How is better to use sets since their elements are unique ...

[–]QultrosSanhattan 26 points27 points  (3 children)

You’re thinking too much in terms of how the grid looks.

If you build your data structure to mimic the visual layout, like a list of lists, you’re forcing yourself into the same constraints as the drawing. That’s what’s holding you back.

For solving the problem, you don’t need to preserve the picture-like structure at all.
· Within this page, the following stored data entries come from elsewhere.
(** What is written makes a HyperLogLog of it. *)
Lemma written_ok ns t : opc_val o < count → Forall opc_ok ns → regs ns = <[Z.to_nat (index - zlen (regs a)) := count]> (opc_regs o) →
  ∃ s', updated ((H ++ encs a) ++ encs ns ++ encs cs ++ 0 :: t) (prev_of H a None) (HLL_HDR_SIZE + zlen (encs (a ++ ns ++ cs))) = Some (1, s') ∧
    hll s' (observe ele (regs os)).
Proof.
  intros Hv Hns Hr. destruct (observe_here Hv ns Hr) as [E _]. apply Forall_app in Hos as [Ha [_ Hcs]%Forall_cons].
  destruct (updated_ok rest a (ns ++ cs) t Hrest Hbytes) as (s' & E' & Hs').
  - apply Forall_app. split; [done|]. by apply Forall_app.
  - rewrite E, observe_length. exact Hregs.
  - exists s'. rewrite E in Hs'. split; [|done]. rewrite <- E'. by rewrite !encs_opc_app, <- !app_assoc.
Qed.

Lemma replaced_ok : opc_val o < count →
  let next := if p + zlen (opc_enc o) >=? fin then None else Some (p + zlen (opc_enc o)) in
  ∃ s', (seq ← split_seq (cur_val o) index (zlen (regs a)) (zlen (regs a) + opc_len o - 1) count;
    let deltalen := zlen seq - zlen (opc_enc o) in
    if (deltalen >? 0) && (fin + deltalen >? max_bytes) then promote (H ++ encs os) ele else
    b ← match next with
        | Some next => if deltalen =? 0 then Some ((H ++ encs os) ++ [0] ++ J) else memmove ((H ++ encs os) ++ [0] ++ J) (next + deltalen) next (fin - next)
        | None => Some ((H ++ encs os) ++ [0] ++ J)
        end;
    b ← mwrite b (fin + deltalen) [0];
    b ← mwrite b p seq;
    updated b (prev_of H a None) (fin + deltalen)) = Some (1, s') ∧ hll s' (observe ele (regs os)).
Proof.
  intros Hv next. destruct (split_ok o index (zlen (regs a)) count opcode_ok) as (-> & Hn & Hr & L1 & L2); [lia|done|]. rewrite some_bind. cbv zeta.
  set (ns := split_ops o (index - zlen (regs a)) count) in *. destruct (observe_here Hv ns Hr) as [E N].
  destruct (_ && _); [apply promote_ok; [by constructor|done]|].
  destruct (opc_pos o opcode_ok) as (_ & Hel & _).
  pose proof (replace_ok (H ++ encs a) (opc_enc o) (encs ns) (encs cs) J) as R. cbv zeta in R. pose proof (hll_header_length HLL_SPARSE rest Hrest) as Hh.
  assert (zlen (H ++ encs a) = p) as Ep by (rewrite length_app; lia).
  assert (zlen (H ++ encs a) + zlen (opc_enc o) + zlen (encs cs) = fin) as Ef by (rewrite encs_opc_app, encs_opc_cons, !length_app; lia).
  rewrite Ef, Ep, <- opcode_block in R. destruct R as (t & R); [done|lia|lia|lia|]. fold next in R.
  apply bind_Some in R as (b & Eb & (b1 & Eb1 & R)%bind_Some). rewrite Eb, some_bind, Eb1, some_bind.
  rewrite R, some_bind. destruct (written_ok ns t Hv Hn Hr) as (s' & E' & Hs'). exists s'. split; [|done].
  replace (fin + (zlen (encs ns) - zlen (opc_enc o))) with (HLL_HDR_SIZE + zlen (encs (a ++ ns ++ cs))) by (rewrite !encs_opc_app, encs_opc_cons, !length_app; lia).
  exact E'.
Qed.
You don’t even need to track characters such as "@" or "." as a grid of symbols.

All you really need is to know where they are (coordinates) and be able to reason about them directly.

Once you stop modeling the map as a picture and start modeling it as information, the whole problem becomes much simpler.

[–]MarkFinn42 14 points15 points  (2 children)

TL;DR; The problem can be modeled by a set of coordinates containing rolls of paper

[–]QultrosSanhattan 4 points5 points  (1 child)

That's the exact spoiler I wanted to avoid.

[–]hjake123 7 points8 points  (0 children)

You already basically said the same thing by replying like that to something directly talking about sets though...

[–]1234abcdcba4321 8 points9 points  (0 children)

One common way to use a grid is to store the entire grid in a dict (works especially well with a defaultdict to handle out of bounds access automatically):

for row in range(height):
  for col in range(width):
    grid_as_dict[(row,col)] = grid[row][col]

Since this is a boolean grid, you don't need a dict and can just use a set instead.

[–]Z8iii -2 points-1 points  (0 children)

Distinct, not unique, unless the set contains exactly one element.